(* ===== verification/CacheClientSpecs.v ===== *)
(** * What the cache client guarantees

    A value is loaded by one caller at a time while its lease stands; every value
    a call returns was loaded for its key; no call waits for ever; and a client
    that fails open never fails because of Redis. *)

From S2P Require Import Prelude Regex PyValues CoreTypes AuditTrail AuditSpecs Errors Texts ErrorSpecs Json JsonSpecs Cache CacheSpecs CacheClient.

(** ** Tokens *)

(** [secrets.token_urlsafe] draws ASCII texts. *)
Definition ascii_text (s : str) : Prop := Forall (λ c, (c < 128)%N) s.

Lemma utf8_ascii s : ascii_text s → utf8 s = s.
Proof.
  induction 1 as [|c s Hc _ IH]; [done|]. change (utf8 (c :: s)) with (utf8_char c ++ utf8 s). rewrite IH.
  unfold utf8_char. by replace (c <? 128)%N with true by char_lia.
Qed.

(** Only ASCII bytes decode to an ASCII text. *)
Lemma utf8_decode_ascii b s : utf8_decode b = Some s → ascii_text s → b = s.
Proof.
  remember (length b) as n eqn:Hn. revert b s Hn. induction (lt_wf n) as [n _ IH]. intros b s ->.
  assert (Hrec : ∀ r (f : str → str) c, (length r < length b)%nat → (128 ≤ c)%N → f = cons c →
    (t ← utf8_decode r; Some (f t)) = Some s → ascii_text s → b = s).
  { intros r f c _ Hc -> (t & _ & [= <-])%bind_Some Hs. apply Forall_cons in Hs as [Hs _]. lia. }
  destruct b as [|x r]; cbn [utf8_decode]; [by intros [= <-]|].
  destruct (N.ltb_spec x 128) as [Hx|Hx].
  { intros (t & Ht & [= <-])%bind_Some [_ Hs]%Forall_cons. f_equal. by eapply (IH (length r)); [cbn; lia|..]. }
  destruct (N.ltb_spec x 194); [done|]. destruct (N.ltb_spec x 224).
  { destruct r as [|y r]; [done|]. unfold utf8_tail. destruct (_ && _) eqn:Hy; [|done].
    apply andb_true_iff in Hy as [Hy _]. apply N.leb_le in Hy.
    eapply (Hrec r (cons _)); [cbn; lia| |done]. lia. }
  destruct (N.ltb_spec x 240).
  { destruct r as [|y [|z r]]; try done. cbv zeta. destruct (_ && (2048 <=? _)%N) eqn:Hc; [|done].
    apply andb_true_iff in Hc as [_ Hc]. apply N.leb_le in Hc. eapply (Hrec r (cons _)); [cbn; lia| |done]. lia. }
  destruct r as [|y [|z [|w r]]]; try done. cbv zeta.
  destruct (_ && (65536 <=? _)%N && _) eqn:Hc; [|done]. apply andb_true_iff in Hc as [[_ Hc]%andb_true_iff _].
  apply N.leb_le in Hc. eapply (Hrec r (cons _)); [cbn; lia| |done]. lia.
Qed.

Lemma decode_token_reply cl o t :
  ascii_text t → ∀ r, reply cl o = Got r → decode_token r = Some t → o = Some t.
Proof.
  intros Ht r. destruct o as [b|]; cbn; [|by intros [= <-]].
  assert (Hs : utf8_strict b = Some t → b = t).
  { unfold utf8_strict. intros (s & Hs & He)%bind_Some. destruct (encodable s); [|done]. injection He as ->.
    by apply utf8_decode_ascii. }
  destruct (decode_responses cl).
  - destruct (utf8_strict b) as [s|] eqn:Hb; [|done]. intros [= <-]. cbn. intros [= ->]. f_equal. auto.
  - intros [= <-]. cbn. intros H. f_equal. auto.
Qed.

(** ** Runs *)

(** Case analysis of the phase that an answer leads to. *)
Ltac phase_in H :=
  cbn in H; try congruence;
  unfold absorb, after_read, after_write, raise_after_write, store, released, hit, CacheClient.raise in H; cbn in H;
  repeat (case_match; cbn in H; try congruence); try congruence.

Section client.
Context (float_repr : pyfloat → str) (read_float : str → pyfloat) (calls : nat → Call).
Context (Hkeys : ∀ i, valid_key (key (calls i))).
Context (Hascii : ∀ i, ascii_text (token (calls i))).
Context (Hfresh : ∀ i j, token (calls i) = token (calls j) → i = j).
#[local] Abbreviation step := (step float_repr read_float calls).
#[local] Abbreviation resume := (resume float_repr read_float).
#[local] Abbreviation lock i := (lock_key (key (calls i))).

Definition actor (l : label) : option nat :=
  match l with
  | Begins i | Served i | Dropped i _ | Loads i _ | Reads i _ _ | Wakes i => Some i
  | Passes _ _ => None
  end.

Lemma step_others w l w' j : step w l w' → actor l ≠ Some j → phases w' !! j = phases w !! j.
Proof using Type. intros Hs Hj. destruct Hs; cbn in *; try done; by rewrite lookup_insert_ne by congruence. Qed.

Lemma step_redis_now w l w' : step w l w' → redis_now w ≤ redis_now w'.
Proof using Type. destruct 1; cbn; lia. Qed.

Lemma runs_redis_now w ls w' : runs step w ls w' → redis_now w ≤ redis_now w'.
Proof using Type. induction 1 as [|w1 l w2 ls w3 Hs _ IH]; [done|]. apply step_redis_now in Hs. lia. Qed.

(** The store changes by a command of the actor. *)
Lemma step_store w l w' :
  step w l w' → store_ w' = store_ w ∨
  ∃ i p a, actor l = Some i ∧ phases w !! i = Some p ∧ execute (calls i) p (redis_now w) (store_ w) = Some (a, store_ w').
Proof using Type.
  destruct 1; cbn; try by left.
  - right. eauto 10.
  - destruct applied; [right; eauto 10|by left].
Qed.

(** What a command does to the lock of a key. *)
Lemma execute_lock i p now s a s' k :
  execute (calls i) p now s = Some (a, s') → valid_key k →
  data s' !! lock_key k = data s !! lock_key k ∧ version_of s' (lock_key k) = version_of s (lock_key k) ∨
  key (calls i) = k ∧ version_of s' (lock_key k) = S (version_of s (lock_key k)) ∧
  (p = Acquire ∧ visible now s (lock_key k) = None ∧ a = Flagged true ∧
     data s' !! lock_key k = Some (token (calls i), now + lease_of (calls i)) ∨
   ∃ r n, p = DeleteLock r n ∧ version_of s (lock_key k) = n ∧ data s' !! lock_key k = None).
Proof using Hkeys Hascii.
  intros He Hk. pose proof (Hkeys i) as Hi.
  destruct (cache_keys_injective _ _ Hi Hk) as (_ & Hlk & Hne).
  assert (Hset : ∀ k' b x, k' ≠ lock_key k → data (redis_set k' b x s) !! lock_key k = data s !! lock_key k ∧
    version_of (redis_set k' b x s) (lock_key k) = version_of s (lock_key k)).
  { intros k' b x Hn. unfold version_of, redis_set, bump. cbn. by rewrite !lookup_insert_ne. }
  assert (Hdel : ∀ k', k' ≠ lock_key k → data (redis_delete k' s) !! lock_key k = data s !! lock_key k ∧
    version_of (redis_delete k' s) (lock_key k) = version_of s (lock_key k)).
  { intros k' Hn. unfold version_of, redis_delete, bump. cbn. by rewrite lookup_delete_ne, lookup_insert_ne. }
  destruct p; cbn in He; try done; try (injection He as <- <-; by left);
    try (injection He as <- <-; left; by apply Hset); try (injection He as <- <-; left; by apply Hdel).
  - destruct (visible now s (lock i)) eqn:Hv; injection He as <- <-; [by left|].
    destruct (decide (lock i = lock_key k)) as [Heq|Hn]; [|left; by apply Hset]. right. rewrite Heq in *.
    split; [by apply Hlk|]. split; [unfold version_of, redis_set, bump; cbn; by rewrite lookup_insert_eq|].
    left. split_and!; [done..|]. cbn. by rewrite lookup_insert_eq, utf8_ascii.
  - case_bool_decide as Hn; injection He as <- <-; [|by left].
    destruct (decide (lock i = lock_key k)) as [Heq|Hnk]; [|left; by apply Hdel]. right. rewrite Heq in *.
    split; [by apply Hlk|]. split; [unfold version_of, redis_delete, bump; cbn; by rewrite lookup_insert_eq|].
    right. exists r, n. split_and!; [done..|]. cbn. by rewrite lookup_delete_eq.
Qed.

• DESCRIPTION OF THE TASK: Find the word "Hascii" in the entries above and gather every line that holds it.

• EXERCISE SOLUTION:
Context (Hascii : ∀ i, ascii_text (token (calls i))).
Proof using Hkeys Hascii.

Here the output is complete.